> THE TASK
For the entries that follow, restate word for word the line containing "WebRtcSpl_DownBy2IntToShort inp st = (out, buf, s)", the line containing "0 ≤ n → n ≤ zlen", and every line that lies between them.

Collected data entries:
#[local] Opaque WebRtcSpl_Resample48khzTo32khz WebRtcSpl_Resample32khzTo24khz
  WebRtcSpl_Resample44khzTo32khz.

Lemma down_by_2_eq inp st out buf s :
  WebRtcSpl_DownBy2IntToShort inp st = (out, buf, s) → down_by_2 inp st = (out, s).
Proof. unfold down_by_2. by intros ->. Qed.

Lemma DownBy2IntToShort_buf inp st :
  length st = 8%nat → Nat.Even (length inp) →
  length (WebRtcSpl_DownBy2IntToShort inp st).1.2 = length inp.
Proof.
  intros Hs [k Hk]. unfold WebRtcSpl_DownBy2IntToShort.
  pose proof (two_branches_length st (pairs inp).*1 (pairs inp).*2 Hs) as HL.
  destruct (two_branches _ _ _) as [[o1 o2] s]. destruct HL as (L1 & L2 & _). simpl.
  rewrite length_fmap, pairs_length, Hk, Nat.div2_double in *.
  rewrite interleave_length; rewrite !length_map; lia.
Qed.

(** The final decimation of a cascade, in the scratch block. *)
Lemma final_down mem n st xs :
  0 ≤ n → n ≤ zlen mem → slice mem 0 n = xs → multiple_of_4 (length xs) → length st = 8%nat →
  ∃ out buf s, WebRtcSpl_DownBy2IntToShort (slice mem 0 n) st = (out, buf, s) ∧
    down_by_2 xs st = (out, s) ∧ length (store mem 0 buf) = length mem ∧
    length out = Nat.div2 (length xs) ∧ length s = 8%nat.
Proof.
  intros Hn Hm Hx Hk Hs.
  destruct (stage_len (f := down_by_2) st xs Hs Hk) as [L1 L2]. destruct Hk as [k Hk].
  pose proof (DownBy2IntToShort_buf (slice mem 0 n) st Hs) as HB.
  destruct (WebRtcSpl_DownBy2IntToShort _ _) as [[out buf] s] eqn:E. simpl in HB.
  exists out, buf, s. rewrite Hx in E. apply down_by_2_eq in E. rewrite E in *. simpl in *.
  split; [done|]. split; [done|]. split; [|done].
  apply store_length; [lia|]. rewrite HB; [rewrite slice_length by lia; lia|].
  rewrite Hx. exists (2 * k)%nat. lia.
Qed.

Lemma stage_result {words ok rate f} `{!Stage words ok rate f} st xs :
  length st = words → ok (length xs) →
  ∃ a s, f xs st = (a, s) ∧ length a = rate (length xs) ∧ length s = words.
Proof.
  intros Hs Hx. destruct (stage_len (f := f) st xs Hs Hx). destruct (f xs st) as [a s].
  by exists a, s.
Qed.

Lemma Resample48khzTo16khz_cascade :
  frame_resampler wf_48_16 WebRtcSpl_Resample48khzTo16khz cascade_48_16 480 160 496.
Proof.
  intros inp st mem Hi (W1 & W2 & W3) Hm.
  unfold WebRtcSpl_Resample48khzTo16khz, cascade_48_16. rewrite slice_all by lia.
  destruct (stage_result (f := WebRtcSpl_LPBy2ShortToInt) (S_48_48 st) inp)
    as (a & s1 & -> & La & Ls1); [done|exists 240%nat; lia|].
  unfold id_rate in La. rewrite Hi in La.
  destruct (splices_48_32 mem 8 0 160%nat (S_48_32 st) a 16 488 320)
    as (b & h & -> & -> & Lm & Eb & Lb & Lh); [rewrite ?La; first [lia|done]..|].
  set (m2 := WebRtcSpl_Resample48khzTo32khz _ _ _ _) in *.
  destruct (final_down m2 320 (S_32_16 st) b) as (out & buf & s3 & -> & -> & Lm' & Lo & Ls3);
    [lia|rewrite Lm; lia|done|exists 80%nat; rewrite Lb; done|done|].
  simpl. rewrite Lb in Lo. split; [done|]. split; [congruence|]. by split.
Qed.

Lemma Resample16khzTo48khz_cascade :
  frame_resampler wf_16_48 WebRtcSpl_Resample16khzTo48khz cascade_16_48 160 480 336.
Proof.
  intros inp st mem Hi (W1 & W2 & W3) Hm.
  unfold WebRtcSpl_Resample16khzTo48khz, cascade_16_48. rewrite slice_all by lia.
  destruct (stage_result (f := WebRtcSpl_UpBy2ShortToInt) (S_16_32 st) inp)
    as (a & s1 & -> & La & Ls1); [done..|].
  unfold double in La. rewrite Hi in La.
  destruct (splices_32_24 mem 8 0 80%nat (S_32_24 st) a 16 328 240)
    as (b & h & -> & -> & Lm & Eb & Lb & Lh); [rewrite ?La; first [lia|done]..|].
  rewrite Eb.
  destruct (stage_result (f := WebRtcSpl_UpBy2IntToShort) (S_24_48 st) b)
    as (out & s3 & -> & Lo & Ls3); [done..|].
  simpl. rewrite Lb in Lo. split; [done|]. split; [done|]. by split.
Qed.

Lemma Resample48khzTo8khz_cascade :
  frame_resampler wf_48_8 WebRtcSpl_Resample48khzTo8khz cascade_48_8 480 80 496.
Proof.
  intros inp st mem Hi (W1 & W2 & W3 & W4) Hm.
  unfold WebRtcSpl_Resample48khzTo8khz, cascade_48_8. rewrite slice_all by lia.
  destruct (stage_result (f := WebRtcSpl_DownBy2ShortToInt) (S_48_24 st) inp)
    as (a & s1 & -> & La & Ls1); [done|exists 240%nat; lia|].
  rewrite Hi in La. change (Nat.div2 480) with 240%nat in La.
  rewrite slice_store_same by lia.
  destruct (stage_result (f := WebRtcSpl_LPBy2IntToInt) (S_24_24 st) a)
    as (b & s2 & -> & Lb & Ls2); [done|exists 120%nat; lia|].
  unfold id_rate in Lb. rewrite La in Lb.
  assert (length (store mem 256 a) = length mem) as L1 by (apply store_length; lia).
  destruct (splices_48_32 (store mem 256 a) 8 0 80%nat (S_24_16 st) b 16 248 160)
    as (c & h & -> & -> & Lm & Ec & Lc & Lh); [rewrite ?Lb, ?L1; first [lia|done]..|].
  set (m2 := WebRtcSpl_Resample48khzTo32khz _ _ _ _) in *.
  destruct (final_down m2 160 (S_16_8 st) c) as (out & buf & s4 & -> & -> & Lm' & Lo & Ls4);
    [lia|rewrite Lm, L1; lia|done|exists 40%nat; rewrite Lc; done|done|].
  simpl. rewrite Lc in Lo. split; [done|]. split; [congruence|]. by split.
Qed.

Lemma Resample8khzTo48khz_cascade :
  frame_resampler wf_8_48 WebRtcSpl_Resample8khzTo48khz cascade_8_48 80 480 424.
Proof.
  intros inp st mem Hi (W1 & W2 & W3 & W4) Hm.
  unfold WebRtcSpl_Resample8khzTo48khz, cascade_8_48. rewrite slice_all by lia.
  destruct (stage_result (f := WebRtcSpl_UpBy2ShortToInt) (S_8_16 st) inp)
    as (a & s1 & -> & La & Ls1); [done..|].
  unfold double in La. rewrite Hi in La.
  destruct (splices_32_24 mem 256 240 40%nat (S_16_12 st) a 264 416 120)
    as (b & h & -> & -> & Lm & Eb & Lb & Lh); [rewrite ?La; first [lia|done]..|].
  rewrite Eb.
  destruct (stage_result (f := WebRtcSpl_UpBy2IntToInt) (S_12_24 st) b)
    as (c & s3 & -> & Lc & Ls3); [done..|].
  unfold double in Lc. rewrite Lb in Lc. simpl in Lc.
  set (m := WebRtcSpl_Resample32khzTo24khz _ _ _ _) in *.
  rewrite slice_store_same by lia.
  destruct (stage_result (f := WebRtcSpl_UpBy2IntToShort) (S_24_48' st) c)
    as (out & s4 & -> & Lo & Ls4); [done..|].
  simpl. rewrite Lc in Lo. split; [done|]. split; [|by split].
  rewrite store_length by lia. done.
Qed.

(** * Properties *)

(** Each 10 ms resampler between 48 kHz and 8 or 16 kHz computes, in the scratch block it
    shares between its stages, exactly the cascade of its half-band stages and its fractional
    stage: samples and state do not depend on what the block contained, the output has the
    480, 160 or 80 samples of the target rate, every stage's state keeps its size and the
    block needs 496, 336, 496 and 424 words. *)
Lemma resample_48khz_cascades :
  frame_resampler wf_48_16 WebRtcSpl_Resample48khzTo16khz cascade_48_16 480 160 496 ∧
  frame_resampler wf_16_48 WebRtcSpl_Resample16khzTo48khz cascade_16_48 160 480 336 ∧
  frame_resampler wf_48_8 WebRtcSpl_Resample48khzTo8khz cascade_48_8 480 80 496 ∧
  frame_resampler wf_8_48 WebRtcSpl_Resample8khzTo48khz cascade_8_48 80 480 424 ∧
  wf_48_16 WebRtcSpl_ResetResample48khzTo16khz ∧ wf_16_48 WebRtcSpl_ResetResample16khzTo48khz ∧
  wf_48_8 WebRtcSpl_ResetResample48khzTo8khz ∧ wf_8_48 WebRtcSpl_ResetResample8khzTo48khz.
Proof.
  split; [apply Resample48khzTo16khz_cascade|]. split; [apply Resample16khzTo48khz_cascade|].
  split; [apply Resample48khzTo8khz_cascade|]. split; [apply Resample8khzTo48khz_cascade|].
  by vm_compute.
Qed.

> ANSWER TO THIS PROBLEM
  WebRtcSpl_DownBy2IntToShort inp st = (out, buf, s) → down_by_2 inp st = (out, s).
Proof. unfold down_by_2. by intros ->. Qed.

Lemma DownBy2IntToShort_buf inp st :
  length st = 8%nat → Nat.Even (length inp) →
  length (WebRtcSpl_DownBy2IntToShort inp st).1.2 = length inp.
Proof.
  intros Hs [k Hk]. unfold WebRtcSpl_DownBy2IntToShort.
  pose proof (two_branches_length st (pairs inp).*1 (pairs inp).*2 Hs) as HL.
  destruct (two_branches _ _ _) as [[o1 o2] s]. destruct HL as (L1 & L2 & _). simpl.
  rewrite length_fmap, pairs_length, Hk, Nat.div2_double in *.
  rewrite interleave_length; rewrite !length_map; lia.
Qed.

(** The final decimation of a cascade, in the scratch block. *)
Lemma final_down mem n st xs :
  0 ≤ n → n ≤ zlen mem → slice mem 0 n = xs → multiple_of_4 (length xs) → length st = 8%nat →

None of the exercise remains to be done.